(Task goal)
Write each line again exactly as it is, from the opening line of the records below through the one containing "Definition to_ascii_uppercase (b", and add nothing.

(Collection entries)
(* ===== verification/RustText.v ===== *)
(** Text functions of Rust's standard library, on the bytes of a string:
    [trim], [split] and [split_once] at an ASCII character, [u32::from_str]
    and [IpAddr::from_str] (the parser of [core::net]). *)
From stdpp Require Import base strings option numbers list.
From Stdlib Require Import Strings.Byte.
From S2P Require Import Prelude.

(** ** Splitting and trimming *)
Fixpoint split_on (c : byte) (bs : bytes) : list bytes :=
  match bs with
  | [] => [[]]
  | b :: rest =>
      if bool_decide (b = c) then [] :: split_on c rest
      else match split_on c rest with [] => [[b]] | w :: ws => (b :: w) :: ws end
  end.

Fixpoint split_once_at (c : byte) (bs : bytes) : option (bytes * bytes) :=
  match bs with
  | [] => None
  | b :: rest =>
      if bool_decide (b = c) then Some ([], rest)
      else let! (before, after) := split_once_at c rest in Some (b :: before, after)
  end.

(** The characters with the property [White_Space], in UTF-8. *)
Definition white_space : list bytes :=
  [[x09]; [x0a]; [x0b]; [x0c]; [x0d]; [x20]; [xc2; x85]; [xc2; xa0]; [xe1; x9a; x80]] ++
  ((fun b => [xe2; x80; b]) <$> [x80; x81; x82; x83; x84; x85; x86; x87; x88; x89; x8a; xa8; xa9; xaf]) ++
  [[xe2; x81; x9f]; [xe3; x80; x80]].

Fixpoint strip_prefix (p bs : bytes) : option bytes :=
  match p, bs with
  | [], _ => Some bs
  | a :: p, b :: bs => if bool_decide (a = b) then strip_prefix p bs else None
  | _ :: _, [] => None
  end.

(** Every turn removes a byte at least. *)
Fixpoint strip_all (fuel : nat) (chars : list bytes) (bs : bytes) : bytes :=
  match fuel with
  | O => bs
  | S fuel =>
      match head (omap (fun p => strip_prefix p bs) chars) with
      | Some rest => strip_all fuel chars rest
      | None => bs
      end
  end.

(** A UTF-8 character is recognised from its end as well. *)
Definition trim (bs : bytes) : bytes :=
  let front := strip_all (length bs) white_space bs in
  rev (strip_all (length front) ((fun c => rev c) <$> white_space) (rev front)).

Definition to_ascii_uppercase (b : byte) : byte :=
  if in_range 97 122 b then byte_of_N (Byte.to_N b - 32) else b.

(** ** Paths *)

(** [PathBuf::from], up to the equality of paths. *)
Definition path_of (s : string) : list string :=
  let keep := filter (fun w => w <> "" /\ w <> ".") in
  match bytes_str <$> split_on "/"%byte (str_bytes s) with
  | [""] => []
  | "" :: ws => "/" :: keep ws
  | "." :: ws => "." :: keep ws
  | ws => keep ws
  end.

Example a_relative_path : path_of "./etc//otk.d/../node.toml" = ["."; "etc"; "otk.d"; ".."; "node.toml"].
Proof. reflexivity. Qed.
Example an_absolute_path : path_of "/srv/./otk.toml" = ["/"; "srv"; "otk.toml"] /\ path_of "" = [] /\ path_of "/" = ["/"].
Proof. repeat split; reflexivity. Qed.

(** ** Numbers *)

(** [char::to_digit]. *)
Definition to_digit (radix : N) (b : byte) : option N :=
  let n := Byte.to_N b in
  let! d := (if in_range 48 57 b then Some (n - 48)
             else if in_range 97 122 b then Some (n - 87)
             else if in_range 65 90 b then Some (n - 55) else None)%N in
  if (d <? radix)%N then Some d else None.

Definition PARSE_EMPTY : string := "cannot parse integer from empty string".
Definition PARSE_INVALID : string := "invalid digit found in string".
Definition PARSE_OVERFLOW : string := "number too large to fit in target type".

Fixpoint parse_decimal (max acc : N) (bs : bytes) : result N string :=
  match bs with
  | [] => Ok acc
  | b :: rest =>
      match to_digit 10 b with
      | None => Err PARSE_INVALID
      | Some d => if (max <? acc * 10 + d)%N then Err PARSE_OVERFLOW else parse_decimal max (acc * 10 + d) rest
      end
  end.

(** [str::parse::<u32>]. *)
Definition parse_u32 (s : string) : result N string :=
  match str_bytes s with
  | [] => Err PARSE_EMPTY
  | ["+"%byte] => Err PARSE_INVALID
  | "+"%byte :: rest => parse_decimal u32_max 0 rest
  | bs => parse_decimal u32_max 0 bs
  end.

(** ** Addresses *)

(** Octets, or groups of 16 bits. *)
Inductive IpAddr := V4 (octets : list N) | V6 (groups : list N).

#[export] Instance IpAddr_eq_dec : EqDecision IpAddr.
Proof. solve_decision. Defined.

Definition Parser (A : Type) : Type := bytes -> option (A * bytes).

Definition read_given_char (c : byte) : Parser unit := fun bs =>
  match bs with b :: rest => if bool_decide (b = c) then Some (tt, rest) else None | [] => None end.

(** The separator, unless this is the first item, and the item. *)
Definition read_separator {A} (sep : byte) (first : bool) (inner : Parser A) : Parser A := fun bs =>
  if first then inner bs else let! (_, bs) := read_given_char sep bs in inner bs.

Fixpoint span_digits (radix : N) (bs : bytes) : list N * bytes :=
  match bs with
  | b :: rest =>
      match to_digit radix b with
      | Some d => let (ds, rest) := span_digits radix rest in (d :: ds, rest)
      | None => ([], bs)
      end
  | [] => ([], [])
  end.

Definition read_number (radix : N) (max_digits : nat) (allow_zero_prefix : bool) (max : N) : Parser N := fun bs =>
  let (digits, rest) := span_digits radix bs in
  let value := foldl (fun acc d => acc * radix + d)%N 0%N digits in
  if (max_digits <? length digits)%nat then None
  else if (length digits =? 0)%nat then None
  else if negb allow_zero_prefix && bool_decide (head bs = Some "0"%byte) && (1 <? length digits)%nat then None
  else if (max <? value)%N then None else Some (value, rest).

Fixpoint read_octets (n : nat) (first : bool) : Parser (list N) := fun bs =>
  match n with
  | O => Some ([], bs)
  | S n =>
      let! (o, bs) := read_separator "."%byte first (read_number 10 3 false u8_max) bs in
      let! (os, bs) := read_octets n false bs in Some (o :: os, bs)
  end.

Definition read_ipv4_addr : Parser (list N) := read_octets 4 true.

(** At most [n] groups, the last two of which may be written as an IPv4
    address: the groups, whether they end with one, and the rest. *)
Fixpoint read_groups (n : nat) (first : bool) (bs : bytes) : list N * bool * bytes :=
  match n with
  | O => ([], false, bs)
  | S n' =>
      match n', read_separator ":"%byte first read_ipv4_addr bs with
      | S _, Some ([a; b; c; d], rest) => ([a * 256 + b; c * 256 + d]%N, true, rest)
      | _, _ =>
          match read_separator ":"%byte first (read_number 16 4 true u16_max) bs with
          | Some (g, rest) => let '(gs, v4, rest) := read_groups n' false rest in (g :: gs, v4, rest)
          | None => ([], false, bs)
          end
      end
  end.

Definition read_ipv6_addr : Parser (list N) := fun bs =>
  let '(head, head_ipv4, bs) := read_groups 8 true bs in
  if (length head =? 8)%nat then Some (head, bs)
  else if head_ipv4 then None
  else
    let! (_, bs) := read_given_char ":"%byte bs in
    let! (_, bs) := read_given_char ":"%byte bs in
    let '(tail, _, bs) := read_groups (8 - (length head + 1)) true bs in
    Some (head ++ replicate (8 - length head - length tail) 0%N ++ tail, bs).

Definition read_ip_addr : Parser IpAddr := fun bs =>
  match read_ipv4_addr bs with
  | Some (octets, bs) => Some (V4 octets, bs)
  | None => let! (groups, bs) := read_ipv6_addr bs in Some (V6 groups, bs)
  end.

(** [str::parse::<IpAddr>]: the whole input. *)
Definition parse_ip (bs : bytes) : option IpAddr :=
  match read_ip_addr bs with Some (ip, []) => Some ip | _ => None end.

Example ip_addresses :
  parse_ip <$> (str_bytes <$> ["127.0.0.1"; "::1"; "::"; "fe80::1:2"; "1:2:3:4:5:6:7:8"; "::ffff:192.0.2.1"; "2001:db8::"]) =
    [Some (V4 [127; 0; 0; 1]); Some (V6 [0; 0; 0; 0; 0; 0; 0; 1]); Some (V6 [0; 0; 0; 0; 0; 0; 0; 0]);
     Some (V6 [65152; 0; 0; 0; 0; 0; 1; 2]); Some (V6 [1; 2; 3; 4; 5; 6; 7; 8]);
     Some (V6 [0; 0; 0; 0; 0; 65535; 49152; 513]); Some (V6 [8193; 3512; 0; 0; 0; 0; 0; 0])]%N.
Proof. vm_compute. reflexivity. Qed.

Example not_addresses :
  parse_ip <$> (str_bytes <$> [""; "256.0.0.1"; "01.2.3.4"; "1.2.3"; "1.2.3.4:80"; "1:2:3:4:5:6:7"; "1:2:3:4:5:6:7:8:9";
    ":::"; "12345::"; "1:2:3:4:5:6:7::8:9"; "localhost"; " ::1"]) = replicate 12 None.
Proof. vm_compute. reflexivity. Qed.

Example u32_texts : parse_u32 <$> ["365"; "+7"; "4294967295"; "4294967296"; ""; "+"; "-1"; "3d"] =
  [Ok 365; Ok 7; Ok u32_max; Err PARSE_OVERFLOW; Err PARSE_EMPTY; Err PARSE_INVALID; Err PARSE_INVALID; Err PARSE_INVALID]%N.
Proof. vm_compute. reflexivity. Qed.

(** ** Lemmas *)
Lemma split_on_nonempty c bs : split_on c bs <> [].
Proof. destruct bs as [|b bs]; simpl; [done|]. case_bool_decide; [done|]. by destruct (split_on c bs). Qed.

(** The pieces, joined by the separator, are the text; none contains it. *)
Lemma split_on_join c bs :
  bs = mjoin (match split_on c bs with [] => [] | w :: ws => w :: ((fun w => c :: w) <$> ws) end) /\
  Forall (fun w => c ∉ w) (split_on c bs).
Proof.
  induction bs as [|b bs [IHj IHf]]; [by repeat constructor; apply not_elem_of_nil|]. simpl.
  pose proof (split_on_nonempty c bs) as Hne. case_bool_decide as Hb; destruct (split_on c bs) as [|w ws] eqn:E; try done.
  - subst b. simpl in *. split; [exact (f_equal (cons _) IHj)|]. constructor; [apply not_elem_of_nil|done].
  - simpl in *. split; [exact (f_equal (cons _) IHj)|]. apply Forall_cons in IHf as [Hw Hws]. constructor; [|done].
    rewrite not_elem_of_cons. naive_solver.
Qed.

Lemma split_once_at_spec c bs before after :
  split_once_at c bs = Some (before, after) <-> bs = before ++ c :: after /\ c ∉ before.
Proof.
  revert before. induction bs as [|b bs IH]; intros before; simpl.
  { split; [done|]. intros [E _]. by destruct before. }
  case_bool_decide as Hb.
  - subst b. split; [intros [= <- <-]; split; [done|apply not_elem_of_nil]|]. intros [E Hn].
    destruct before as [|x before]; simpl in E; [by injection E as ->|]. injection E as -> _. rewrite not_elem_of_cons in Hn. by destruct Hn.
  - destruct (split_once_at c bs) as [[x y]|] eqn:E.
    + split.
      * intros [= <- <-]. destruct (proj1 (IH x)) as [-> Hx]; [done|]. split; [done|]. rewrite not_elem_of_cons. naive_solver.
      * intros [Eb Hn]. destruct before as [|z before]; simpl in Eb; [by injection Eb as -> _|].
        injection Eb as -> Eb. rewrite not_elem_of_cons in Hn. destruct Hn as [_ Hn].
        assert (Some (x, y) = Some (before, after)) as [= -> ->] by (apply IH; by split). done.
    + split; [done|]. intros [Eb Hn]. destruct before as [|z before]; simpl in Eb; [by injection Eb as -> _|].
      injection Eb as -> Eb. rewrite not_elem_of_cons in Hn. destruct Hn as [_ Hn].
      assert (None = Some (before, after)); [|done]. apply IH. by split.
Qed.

(Task response)
(* ===== verification/RustText.v ===== *)
(** Text functions of Rust's standard library, on the bytes of a string:
    [trim], [split] and [split_once] at an ASCII character, [u32::from_str]
    and [IpAddr::from_str] (the parser of [core::net]). *)
From stdpp Require Import base strings option numbers list.
From Stdlib Require Import Strings.Byte.
From S2P Require Import Prelude.

(** ** Splitting and trimming *)
Fixpoint split_on (c : byte) (bs : bytes) : list bytes :=
  match bs with
  | [] => [[]]
  | b :: rest =>
      if bool_decide (b = c) then [] :: split_on c rest
      else match split_on c rest with [] => [[b]] | w :: ws => (b :: w) :: ws end
  end.

Fixpoint split_once_at (c : byte) (bs : bytes) : option (bytes * bytes) :=
  match bs with
  | [] => None
  | b :: rest =>
      if bool_decide (b = c) then Some ([], rest)
      else let! (before, after) := split_once_at c rest in Some (b :: before, after)
  end.

(** The characters with the property [White_Space], in UTF-8. *)
Definition white_space : list bytes :=
  [[x09]; [x0a]; [x0b]; [x0c]; [x0d]; [x20]; [xc2; x85]; [xc2; xa0]; [xe1; x9a; x80]] ++
  ((fun b => [xe2; x80; b]) <$> [x80; x81; x82; x83; x84; x85; x86; x87; x88; x89; x8a; xa8; xa9; xaf]) ++
  [[xe2; x81; x9f]; [xe3; x80; x80]].

Fixpoint strip_prefix (p bs : bytes) : option bytes :=
  match p, bs with
  | [], _ => Some bs
  | a :: p, b :: bs => if bool_decide (a = b) then strip_prefix p bs else None
  | _ :: _, [] => None
  end.

(** Every turn removes a byte at least. *)
Fixpoint strip_all (fuel : nat) (chars : list bytes) (bs : bytes) : bytes :=
  match fuel with
  | O => bs
  | S fuel =>
      match head (omap (fun p => strip_prefix p bs) chars) with
      | Some rest => strip_all fuel chars rest
      | None => bs
      end
  end.

(** A UTF-8 character is recognised from its end as well. *)
Definition trim (bs : bytes) : bytes :=
  let front := strip_all (length bs) white_space bs in
  rev (strip_all (length front) ((fun c => rev c) <$> white_space) (rev front)).

Definition to_ascii_uppercase (b : byte) : byte :=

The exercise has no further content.